Parçalanmış Kürdistan’ın diğer kısımlarında yaşananlar aşağı yukarı Türk modernite modelinde yaşananlara benzer olmuştur. Dönemin Kürtlük politikasına damgasını vuran ve belirleyici etkiye yol açan, Türk kapitalist modernitesinin anti-Kürt modelidir. Suriye’deki Fransız manda rejiminin İkinci Dünya Savaşına kadar sürmesi, Kürt aydınlar için kısmi bir özgürlük ortamı sağlamıştır. Dergi çıkarma ve örgüt kurmada fazla zorluklarla karşılaşmamışlardır. Fakat yasal bir Kürt statüsü de oluşturulamamıştır. Celadet Ali Bedirhan ve çevresinin dönemin anti-Kürt uygulamalarını izlemesi ve buna karşı silahlı mücadele deneyimlerine girişmesi (Osman Sabri’nin Kâhta dağlarındaki gerilla denemesi), Ağrı İsyanı için Xoybun (‘Kendi kalma’, ‘kendi olma’ anlamında isabetli bir adlandırma oluyor) örgütünü kurması ve Hawar dergisini çıkarması bu dönemin önemli çalışmalarıdır. Birçok diplomatik girişimleri de olmuştur. Fakat istenilen başarı elde edilememiştir. Dönemin hafızayı yok etme girişimleri göz önüne alındığında, bu faaliyetlerin önemli olduğu açıktır. Suriye’deki bir avuç aydın hareketinin öyküsü hazindir. Dönemi kavramak açısından incelenmesi ve ders çıkarılması gereken deneyimlerdir. Bu dönemde Fransa’nın Türkiye ile ilişki geliştirmesinde ve Suriye sınırlarını çizmesinde, İngiltere’nin Irak’a ilişkin yaptıkları kadar olumsuz olmasa da, Kürtleri koz olarak kullandığı önemle belirtilmesi gereken bir husustur. 1921 Ankara Antlaşmasıyla çağdaş dönemde Kürtlerin parçalanmasında Fransa bencil davranmış ve öncü rol oynamıştır.
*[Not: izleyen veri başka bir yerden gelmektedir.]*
Lemma apply_instruction_sat pane_id w held rows i :
  Forall (row_of_width (window_column_count w)) held -> Forall (row_of_width (window_column_count w)) rows ->
  decoded_instruction i ->
  outcome_sat (fun _ => True)
    (fun rows' => Forall (row_of_width (window_column_count w)) rows' /\ (length rows' <= N.to_nat (window_row_count w))%nat)
    (apply_row_instruction pane_id w held rows i).
Proof.
  intros Hheld Hrows Hi. unfold apply_row_instruction.
  apply (outcome_sat_bind (fun _ => True) (Forall (row_of_width (window_column_count w)))).
  - assert (forall first count, outcome_sat (fun _ => True) (Forall (row_of_width (window_column_count w)))
      (held_rows ← ok_or (get_range held first count) (HeldRowOutOfRange pane_id); ok (rows ++ held_rows))) as Hrange.
    { intros first count. destruct (get_range held first count) as [r|] eqn:E; [|done].
      apply get_range_some in E as [_ ->]. apply Forall_app. split; [done|]. by apply Forall_take, Forall_drop. }
    destruct i as [n|source n|bytes]; [apply Hrange..|]. destruct Hi as [_ Hb].
    pose proof (from_encoded_no_panic bytes (window_column_count w) Hb) as Hn.
    destruct (from_encoded_row_bytes bytes _) as [[e|s]|] eqn:E; [done| |done]. cbn.
    apply Forall_app. split; [done|]. apply Forall_singleton. unfold row_of_width. by rewrite (from_encoded_bytes _ _ _ E).
  - intros rows' _ H. destruct (_ <? _)%nat eqn:E; [done|]. apply Nat.ltb_ge in E. by split.
Qed.
Lemma close_registry q y p q' r :
  queues y !! q' = Some r -> queue_pane_id r = p -> q' <> q -> registry y !! p = Some q' ->
  registry (close_output_queue q y) !! p = Some q'.
Proof.
  intros _ _ Hne Hp. unfold close_output_queue. destruct (queues (with_queue q _ y) !! q) as [r0|]; [|done]. cbn.
  destruct (bool_decide _) eqn:E; [|done]. apply bool_decide_eq_true in E.
  rewrite lookup_delete_ne; [done|]. intros E'. rewrite E' in E. congruence.
Qed.

Lemma close_ok w y0 y q :
  inbox_ok w y0 -> queues y = queues y0 -> registry y = registry y0 -> spawned_pane_ids y = spawned_pane_ids y0 ->
  live_pane_ids y ⊆ live_pane_ids y0 ->
  (forall p q', pane_output_queue_by_pane_id y !! p = Some q' ->
     pane_output_queue_by_pane_id y0 !! p = Some q' /\ q' <> q /\ p ∈ live_pane_ids y) ->
  (forall q', is_held q' y -> is_held q' y0) -> (forall q', q' <> q -> has_token q' y0 -> has_token q' y) ->
  (forall r, queues y0 !! q = Some r -> queue_pane_id r ∉ live_pane_ids y) ->
  inbox_ok w (close_output_queue q y).
Proof.
  intros [H1 H2 H3 H4 H5 H6 H7 H8] E1 E2 E3 El Em Eh Et Hdead.
  assert (exists regs qs, close_output_queue q y = MkInboxSystem qs regs (pushers y) (inbox y) (spawned_pane_ids y)
    (live_pane_ids y) (pane_output_queue_by_pane_id y) (ready_output_pane_ids y) (served_pane_id y)) as (regs & qs & Ec).
  { unfold close_output_queue. destruct (queues (with_queue q _ y) !! q); by eexists _, _. }
  pose proof (close_lookup q y) as Hl. pose proof (close_registry q y) as Hreg. rewrite Ec in Hl, Hreg. rewrite E1, E2 in Hreg.
  rewrite E1 in Hl. rewrite Ec. cbn [queues] in Hl. cbn [registry] in Hreg. split; cbn; rewrite ?E3.
  - intros q' r H Hc. apply Hl in H as [(-> & r0 & _ & _ & E)|[_ H]]; [by rewrite E in Hc|by apply (H1 q')].
  - intros q' r H Hc Hw. apply Hl in H as [(-> & r0 & _ & _ & E)|[Hne H]]; [by rewrite E in Hc|].
    by apply (Et q' Hne), (H2 q' r).
  - intros q' r H. apply Hl in H as [(-> & r0 & H & -> & _)|[_ H]]; [by apply (H3 q)|by apply (H3 q')].
  - intros q' r H Hc. apply Hl in H as [(-> & r0 & H & E & E')|[_ H]]; [rewrite E, E'; split; [by apply Hdead|done]|].
    destruct (H4 q' r H Hc). split; [set_solver|done].
  - set_solver.
  - intros p q' Hp. destruct (Em p q' Hp) as (Hp' & Hne & Hlive). destruct (H6 p q' Hp') as (r & Hr & ? & _ & ?).
    exists r. split_and!; [|done..]. assert (queues (close_output_queue q y) !! q' = Some r) as Hx; [|by rewrite Ec in Hx].
    unfold close_output_queue. destruct (queues (with_queue q _ y) !! q); cbn; by rewrite lookup_alter_ne, E1.
  - intros q' r H Hc Hh. apply Hl in H as [(-> & r0 & _ & _ & E)|[Hne H]]; [by rewrite E in Hc|].
    apply (Hreg _ q' r); [done|done|done|]. by apply (H7 q' r), Eh.
  - intros q' Hh. apply Eh, H8 in Hh as [r Hr]. assert (is_Some (queues (close_output_queue q y) !! q')) as Hx; [|by rewrite Ec in Hx].
    unfold close_output_queue. destruct (queues (with_queue q _ y) !! q); cbn; apply lookup_alter_is_Some; rewrite E1; by exists r.
Qed.

(** One queue of a pane is held and open. *)
Lemma held_queue_unique w y q q' r r' :
  inbox_ok w y -> queues y !! q = Some r -> queues y !! q' = Some r' -> queue_pane_id r = queue_pane_id r' ->
  is_held q y -> is_held q' y -> is_closed (queue_state r) = false -> is_closed (queue_state r') = false -> q = q'.
Proof.
  intros Hy Hq Hq' E Hh Hh' Hc Hc'. pose proof (io_unique _ _ Hy q r Hq Hc Hh) as Ha.
  pose proof (io_unique _ _ Hy q' r' Hq' Hc' Hh') as Hb. rewrite E, Hb in Ha. congruence.
Qed.

Lemma handle_ok w y q rest :
  inbox_ok w y -> inbox y = q :: rest -> inbox_ok w (handle_pty_readable q (with_inbox rest y)).
Proof.
  intros Hy Ei. unfold handle_pty_readable. cbn [queues with_inbox live_pane_ids].
  assert (is_held q y) as Hq by (right; left; rewrite Ei; by left).
  destruct (io_exists _ _ Hy q Hq) as [r Hr]. rewrite Hr. destruct (decide (queue_pane_id r ∈ live_pane_ids y)) as [Hlive|Hdead].
  - rewrite bool_decide_eq_true_2 by done.
    assert (is_closed (queue_state r) = false) as Hc.
    { destruct (is_closed (queue_state r)) eqn:Hc; [|done]. by destruct (io_closed _ _ Hy q r Hr Hc). }
    assert (forall q0, pane_output_queue_by_pane_id y !! queue_pane_id r = Some q0 -> q0 = q) as Hsame.
    { intros q0 H0. destruct (io_server _ _ Hy _ q0 H0) as (r0 & Hr0 & E & _ & Hc0).
      eapply (held_queue_unique w y q0 q r0 r); try done. left. by eexists. }
    eapply same_queues_held_ok; [exact Hy|done|done|done|done| | |].
    + intros p q' H. cbn in H. apply lookup_insert_Some in H as [[<- <-]|[_ H]]; [by exists r|]. by apply (io_server _ _ Hy).
    + intros q' [[p H]|[H|H]]; [|right; left; rewrite Ei; by right|by right; right].
      cbn in H. apply lookup_insert_Some in H as [[_ <-]|[_ H]]; [done|left; by exists p].
    + assert (forall p q', pane_output_queue_by_pane_id y !! p = Some q' ->
        <[queue_pane_id r := q]> (pane_output_queue_by_pane_id y) !! p = Some q') as Hkeep.
      { intros p q' H. destruct (decide (p = queue_pane_id r)) as [->|Hne]; [|by rewrite lookup_insert_ne].
        rewrite lookup_insert_eq. f_equal. symmetry. by apply Hsame. }
      intros q' [H|[H|(p & Hp & H)]]; [|right; by left|].
      * rewrite Ei in H. apply elem_of_cons in H as [->|H]; [|by left]. right. right. exists (queue_pane_id r).
        split; [apply lookup_insert_eq|left]. cbn. apply elem_of_app. right. by left.
      * right. right. exists p. split; [by apply Hkeep|]. cbn. destruct H as [H|H]; [left; apply elem_of_app; by left|by right].
  - rewrite bool_decide_eq_false_2 by done. apply (close_ok w y); try done.
    + intros p q' H. destruct (io_server _ _ Hy p q' H) as (r' & Hr' & E & Hl & _). split_and!; [done| |done].
      intros ->. cbn in *. congruence.
    + intros q' [H|[H|H]]; [by left|right; left; rewrite Ei; by right|by right; right].
    + intros q' Hne [H|H]; [|by right]. rewrite Ei in H. apply elem_of_cons in H as [?|H]; [done|by left].
    + intros r' Hr'. cbn. congruence.
Qed.

Lemma release_ok w y pane : inbox_ok w y -> inbox_ok w (release_pane pane y).
Proof.
  intros Hy. unfold release_pane.
  assert (forall p q, delete pane (pane_output_queue_by_pane_id y) !! p = Some q ->
    p <> pane /\ pane_output_queue_by_pane_id y !! p = Some q /\ p ∈ live_pane_ids y ∖ {[pane]}) as Hmap.
  { intros p q H. apply lookup_delete_Some in H as [Hne H]. destruct (io_server _ _ Hy p q H) as (r & _ & _ & ? & _).
    split_and!; [done|done|set_solver]. }
  assert (forall q, is_held q (with_server (live_pane_ids y ∖ {[pane]}) (delete pane (pane_output_queue_by_pane_id y)) y) ->
    is_held q y) as Hheld.
  { intros q [[p H]|H]; [|by right]. left. exists p. by apply Hmap. }
  destruct (pane_output_queue_by_pane_id y !! pane) as [q|] eqn:Em.
  - destruct (io_server _ _ Hy pane q Em) as (r & Hr & Hpane & _ & _). apply (close_ok w y); try done.
    + cbn. set_solver.
    + intros p q' H. destruct (Hmap p q' H) as (Hne & H' & ?). split_and!; [done| |done]. intros ->.
      destruct (io_server _ _ Hy p q H') as (r' & Hr' & ? & _). congruence.
    + intros q' Hne [H|[H|(p & Hp & H)]]; [by left|right; by left|]. right. right. exists p. split; [|done].
      apply lookup_delete_Some. split; [congruence|done].
    + intros r' Hr'. cbn. set_solver.
  - eapply same_queues_ok; [exact Hy|done|done|done| | |exact Hheld|].
    + cbn. set_solver.
    + intros p q H. by destruct (Hmap p q H).
    + intros q [H|[H|(p & Hp & H)]]; [by left|right; by left|]. right. right. exists p. split; [|done].
      apply lookup_delete_Some. split; [congruence|done].
Qed.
Bu dönemde Irak Kürdistan’ındaki hareketlilik çok daha önemlidir. Buradaki Kürtler İngiltere hegemonyasını olduğu gibi kabullenmemiş, Arap yanlısı politikalara karşı direnmişlerdir. Süleymaniye bu dönemde de hareketlerin merkezi konumundadır. Şeyh, aşiret lideri ve bey özelliklerini şahsında birleştiren Mahmut Berzenci’nin direnişi önemlidir. İlk defa ve açıkça Kürdistan’a özgü siyasal iktidar için hareket etmiştir. İngiltere’ye kolayca boyun eğmemiş, uzun süre direnmesini bilmiştir. Benzer bir durum daha Birinci Dünya Savaşından itibaren Barzaniler için de geçerlidir. Şeyh Abdülselam Barzani’nin 1914’te idamı Şeyh Ubeydullah deneyimini sürdürmesiyle bağlantılıdır. Kürtlerin haklarını elde etmelerinde ısrarcı olmuştur. Oğul Barzanilerden özellikle Mustafa Barzani önderliği dönemin diğer önemli bir çıkışıdır. Türkiye-İran-Irak üçgeninde hareketli bir yaşamı olmuştur. Her iki önderlik İkinci Dünya Savaşına kadar geleneksel önderliklerin son temsilcileri rolünü oynamıştır.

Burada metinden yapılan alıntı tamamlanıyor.